PyTorch infrastructure was compromised

PyTorch

PyTorch logo

Recently sdetails about an attack were released that the infrastructure used in the development of the machine learning framework suffered PyTorch. Among the technical details revealed, it is mentioned that The attacker managed to extract access keys which allowed you to put arbitrary data into the GitHub and AWS repository, replace code in the master branch of the repository, and add a backdoor via dependencies.

This incident poses significant risks, since the spoofing of PyTorch versions could be used to attack large companies such as Google, Meta, Boeing and Lockheed Martin, which use PyTorch in their projects.

Four months ago, Adnan Khan and I exploited a critical CI/CD vulnerability in PyTorch, one of the world's leading machine learning platforms. Used by titans like Google, Meta, Boeing, and Lockheed Martin, PyTorch is a major target for hackers and nation-states alike.

Fortunately, we took advantage of this vulnerability before the bad guys did.

This is how we did it.

Regarding the attack, it is mentioned that this It comes down to the ability to run code on continuous integration servers that perform rebuilds and run jobs to test new changes pushed to the repository. The issue affects projects that use external “Self-Hosted Runner” drivers with GitHub Actions. Unlike traditional GitHub Actions, self-hosted controllers do not run on GitHub infrastructure, but on their own servers or on virtual machines maintained by developers.

Running build tasks on your servers allows you to organize the release of code that can scan a company's internal network, search the local FS for encryption keys and access tokens, and analyze environmental variables with parameters to access external storage or cloud services and with this, through these drivers, the attacker was able to execute compilation tasks on their own servers, which allowed them to scan a company's internal network to search for encryption keys and access tokens.

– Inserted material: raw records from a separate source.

Lemma breaker_verdict_None deps l :
  breaker_verdict deps l = None <->
  ~ mass_event (pending_count deps l) (placed_count deps l) /\
  ~ mass_event (relocating_count deps l) (placed_count deps l).
Proof. unfold breaker_verdict. repeat case_decide; naive_solver. Qed.

Lemma relocation_verdict_None deps key l :
  relocation_verdict deps key l = None <->
  exists row arrival, relocation_permitted deps key l row arrival.
Proof.
  unfold relocation_verdict. destruct (off _) eqn:Hoff.
  { split; [done|]. intros (row & arr & [Hen _ _ _ _ _ _ _ _ _ _ _]). apply off_false in Hen. congruence. }
  apply off_false in Hoff. destruct (find_in deps key l) as [row|] eqn:Hf;
    [|split; [done|intros (row & arr & [_ Hr _ _ _ _ _ _ _ _ _ _]); congruence]].
  assert (Hkey : naturalKeyHash row = key) by (by apply law_find_key in Hf as (_ & _ & _ & ?)).
  split.
  - destruct (already_gone row) eqn:Hg; [done|]. apply already_gone_false in Hg as [Hg _].
    unfold relocation_check_verdict.
    destruct (defined (moveAcknowledgedAt row)) eqn:Hack; [done|]. apply defined_false in Hack.
    case_bool_decide as Hself; [done|].
    destruct (truthy (movedToNaturalKeyHash row)) as [toKey|] eqn:Hto; [|done].
    destruct (arrivalCheck _ _) eqn:Harr; [done|].
    apply arrivalCheck_None in Harr as (arr & Hfa & Hao & Hdist & Hb & Hne).
    destruct (Z.ltb_spec 2 (zlength (base.filter (fun i => pi_contentHash i = contentHash row)
      (lg_placedItems (ad_tenantId deps) (ad_mappingId deps) (ad_domain deps) l)))) as [|Hle]; [done|].
    destruct (ownershipCheck row) eqn:Ho; [done|]. apply ownershipCheck_None in Ho.
    intros [Hc Hcm]%breaker_verdict_None. exists row, arr. split; try done.
    exists toKey. split_and!; [done| |done]. apply truthy_Some in Hto as [Hto _]. congruence.
  - intros (row' & arr & [_ Hr Hp Hop Ho (toKey & Hto & Hne & Hfa) Hao Hdist [Hb Hne'] Hamb Hc Hcm]).
    simplify_eq.
    rewrite (proj2 (already_gone_false row)) by (destruct Ho; split; congruence).
    unfold relocation_check_verdict. rewrite Hop, Hto. simpl.
    rewrite bool_decide_false by (apply truthy_Some in Hto as [Hto _]; congruence).
    rewrite (proj2 (arrivalCheck_None row (find_in deps toKey l))) by eauto 10.
    rewrite (proj2 (Z.ltb_ge _ _) Hamb), (proj2 (ownershipCheck_None row) Ho).
    by apply breaker_verdict_None.
Qed.

Lemma applyRelocation_refuses deps key l e c :
  relocation_verdict deps key l = Some c ->
  run (applyRelocation deps key) (l, e) =
  (inr (Refused (if off (ad_allowApplyDeletions deps) then not_enabled
                 else if defined (removeItem (ad_target deps)) then c else target_cannot_remove)), (l, e)).
Proof.
  unfold relocation_verdict, applyRelocation. destruct (off _); [done|].
  destruct (removeItem (ad_target deps)) as [rm|]; [|done]. rewrite run_ask_bind.
  fold (find_in deps key l). destruct (find_in deps key l) as [row|]; [|intros [= <-]; done].
  destruct (already_gone row); [by intros [= <-]|].
  rewrite (answers_run_bind _ _ _ _ _ (relocationCheck_answers deps row l)).
  destruct (relocation_check_verdict _ _ _); [by intros [= <-]|].
  destruct (ownershipCheck row); [by intros [= <-]|]. intros Hb.
  rewrite (answers_run_bind _ _ _ _ _ (both_breakers_answers deps l)). by rewrite Hb.
Qed.

Lemma applyRelocation_proceeds deps key l e row arrival rm :
  relocation_permitted deps key l row arrival -> removeItem (ad_target deps) = Some rm ->
  run (applyRelocation deps key) (l, e) =
  match hasItem (ad_target deps) with
  | None => (inr (Refused target_cannot_confirm), (l, e))
  | Some has =>
      match has (targetId arrival) (remove_options deps arrival) e with
      | (inl err, e') => (inl err, (l, e'))
      | (inr false, e') => (inr (Refused relocation_unconfirmed), (l, e'))
      | (inr true, e') =>
          run (remove_and_record deps rm
                 (lg_applyRelocation (ad_tenantId deps) (ad_mappingId deps) (ad_domain deps) key) row)
              (l, e')
      end
  end.
Proof.
  intros Hperm Hrm. assert (Hv := proj2 (relocation_verdict_None deps key l) (ex_intro _ _ (ex_intro _ _ Hperm))).
  destruct Hperm as [Hen Hf _ _ _ (toKey & Hto & _ & Hfa) _ _ _ _ _ _].
  unfold relocation_verdict in Hv. unfold applyRelocation.
  rewrite (proj2 (off_false _) Hen) in *. rewrite Hrm, run_ask_bind. fold (find_in deps key l).
  rewrite Hf in *. destruct (already_gone row); [done|].
  rewrite (answers_run_bind _ _ _ _ _ (relocationCheck_answers deps row l)).
  destruct (relocation_check_verdict _ _ _); [done|]. destruct (ownershipCheck row); [done|].
  rewrite (answers_run_bind _ _ _ _ _ (both_breakers_answers deps l)). rewrite Hv.
  rewrite run_bind. unfold confirm_arrival. rewrite run_ask_bind.
  apply truthy_Some in Hto as [Hto _]. rewrite Hto. simpl. fold (find_in deps toKey l). rewrite Hfa.
  destruct (hasItem (ad_target deps)) as [has|]; [|done]. simpl.
  by destruct (has _ _ e) as [[err|[]] e'].
Qed.
End gates.

(** *** The ledger stands still until the record *)
Section still.
Context {L Env : Type} `{LL : LedgerLaws L}.

Implicit Types (deps : ApplyDeletionDeps Env) (l : L) (e : Env).

(** Every world a run passes through has the ledger it started from. *)
Definition still {A} (p : prog (L * Env) string A) : Prop :=
  forall l e, Forall (fun w => w.1 = l) (run_trace p (l, e)).

Lemma still_ret {A} (a : A) : still (Ret a).
Proof. intros l e. by repeat constructor. Qed.

Lemma still_throw {A} s : still (Throw s : prog (L * Env) string A).
Proof. intros l e. by repeat constructor. Qed.

Lemma still_ask {A} (q : L -> A) : still (ask q).
Proof. intros l e. by repeat constructor. Qed.

Lemma still_call {A} (f : Env -> (string + A) * Env) : still (call f).
Proof. intros l e. simpl. constructor; [done|]. destruct (f e) as [[] ?]; simpl; by repeat constructor. Qed.

Lemma run_still {A} (p : prog (L * Env) string A) l e r w : still p -> run p (l, e) = (r, w) -> w.1 = l.
Proof.
  intros Hp Hr. specialize (Hp l e). rewrite Forall_forall in Hp. apply Hp.
  replace w with (run p (l, e)).2 by (by rewrite Hr). apply run_in_trace.
Qed.

Lemma still_then {A B} (P : L * Env -> Prop) (p : prog (L * Env) string A)
    (q : A -> prog (L * Env) string B) l e :
  (forall e, P (l, e)) -> still p -> (forall a e', Forall P (run_trace (q a) (l, e'))) ->
  Forall P (run_trace (pbind p q) (l, e)).
Proof.
  intros HP Hp Hq. apply run_trace_bind.
  - eapply Forall_impl; [apply Hp|]. intros [l' e'] Hl'. simpl in Hl'. by subst.
  - intros a [l' e'] Hr. apply (run_still _ _ _ _ _ Hp) in Hr. simpl in Hr. by subst.
Qed.

Lemma trace_ask_bind {A B} (P : L * Env -> Prop) (q : L -> A) (k : A -> prog (L * Env) string B) l e :
  P (l, e) -> Forall P (run_trace (k (q l)) (l, e)) -> Forall P (run_trace (pbind (ask q) k) (l, e)).
Proof. intros HP Hk. simpl. by constructor. Qed.

Lemma still_bind {A B} (p : prog (L * Env) string A) (q : A -> prog (L * Env) string B) :
  still p -> (forall a, still (q a)) -> still (pbind p q).
Proof. intros Hp Hq l e. apply still_then; [done|done|]. intros a e'. apply Hq. Qed.

Create HintDb still discriminated.
#[local] Hint Resolve still_ret still_throw still_ask still_call : still.
#[local] Hint Extern 2 (still (pbind _ _)) => apply still_bind; [|intros ?] : still.
#[local] Hint Extern 3 (still (match ?x with _ => _ end)) => destruct x : still.

Lemma massDeletionCheck_still deps : still (massDeletionCheck deps).
Proof. unfold massDeletionCheck. auto with still. Qed.

Lemma massRelocationCheck_still deps : still (massRelocationCheck deps).
Proof. unfold massRelocationCheck. auto with still. Qed.

#[local] Hint Resolve massDeletionCheck_still massRelocationCheck_still : still.

Lemma both_breakers_still deps : still (both_breakers deps).
Proof. unfold both_breakers. auto with still. Qed.

Lemma relocationCheck_still deps row : still (relocationCheck deps row).
Proof. unfold relocationCheck. auto 10 with still. Qed.

Lemma confirm_arrival_still deps row : still (confirm_arrival deps row).
Proof. unfold confirm_arrival. auto 10 with still. Qed.

(** The removal of the copy a row describes has been reported. *)
Definition removal_reported deps (key : string) (rm : string -> option string -> option string -> Env ->
    (string + RemovalResult) * Env) l e' : Prop :=
  exists row e1 kind, find_in deps key l = Some row /\
    rm (targetId row) (targetVersion row) (remove_options deps row) e1
    = (inr (mkRemovalResult (Some kind) false), e').

Lemma remove_and_record_trace deps key rm record row l e :
  find_in deps key l = Some row ->
  Forall (fun w => w.1 = l \/ removal_reported deps key rm l w.2)
    (run_trace (remove_and_record deps rm record row) (l, e)).
Proof.
  intros Hrow. unfold remove_and_record. simpl. constructor; [by left|].
  destruct (rm (targetId row) _ _ e) as [[err|[[kind|] []]] e1] eqn:Hr; simpl;
    try (constructor; [by left|constructor]).
  constructor; [by left|]. destruct (record l) as [b l1]. simpl.
  assert (removal_reported deps key rm l e1) by (by exists row, e, kind).
  destruct b; (constructor; [by right|constructor]).
Qed.
End still.

#[export] Hint Resolve massDeletionCheck_still massRelocationCheck_still both_breakers_still
  relocationCheck_still confirm_arrival_still : ownpace.

(** ** Theorems, against any ledger that keeps the port's laws *)
Section safety.
Context {L Env : Type} `{LL : LedgerLaws L}.

Implicit Types (deps : ApplyDeletionDeps Env) (l : L) (e : Env).

(** The ledger-side evaluation a request thread runs and the gates the job
    runs agree.  The evaluation reads only, permits exactly what the licence
    describes, and every code it refuses with is the code the apply answers -
    with the world untouched - on any target that can remove. *)
Theorem evaluations_predict_applies deps key l e :
  (exists v, run (evaluateApplyDeletion deps key) (l, e) = (inr v, (l, e)) /\
     (v = None <-> exists row, deletion_permitted deps key l row) /\
     (forall c, v = Some c -> is_Some (removeItem (ad_target deps)) ->
        run (applyDeletion deps key) (l, e) = (inr (Refused c), (l, e)))) /\
  (exists v, run (evaluateApplyRelocation deps key) (l, e) = (inr v, (l, e)) /\
     (v = None <-> exists row arrival, relocation_permitted deps key l row arrival) /\
     (forall c, v = Some c -> is_Some (removeItem (ad_target deps)) ->
        run (applyRelocation deps key) (l, e) = (inr (Refused c), (l, e)))).
Proof.
  split.
  - exists (deletion_verdict deps key l). split_and!;
      [apply evaluateApplyDeletion_answers|apply deletion_verdict_None|].
    intros c Hc [rm Hrm]. rewrite (applyDeletion_refuses _ _ _ _ _ Hc), Hrm. simpl.
    unfold deletion_verdict in Hc. destruct (off _); naive_solver.
  - exists (relocation_verdict deps key l). split_and!;
      [apply evaluateApplyRelocation_answers|apply relocation_verdict_None|].
    intros c Hc [rm Hrm]. rewrite (applyRelocation_refuses _ _ _ _ _ Hc), Hrm. simpl.
    unfold relocation_verdict in Hc. destruct (off _); naive_solver.
Qed.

In PyTorch and other projects that use Self-Hosted Runner, that Developers can run build jobsn only after your changes have been reviewed. However, the attacker managed to bypass this system by first sending a minor change and then, once accepted, automatically obtained the status of "collaborator" which allowed you to run code in any GitHub Actions Runner environment associated with the repository or supervising organization. During the attack, GitHub access keys and AWS keys were intercepted, allowing the attacker to compromise the infrastructure.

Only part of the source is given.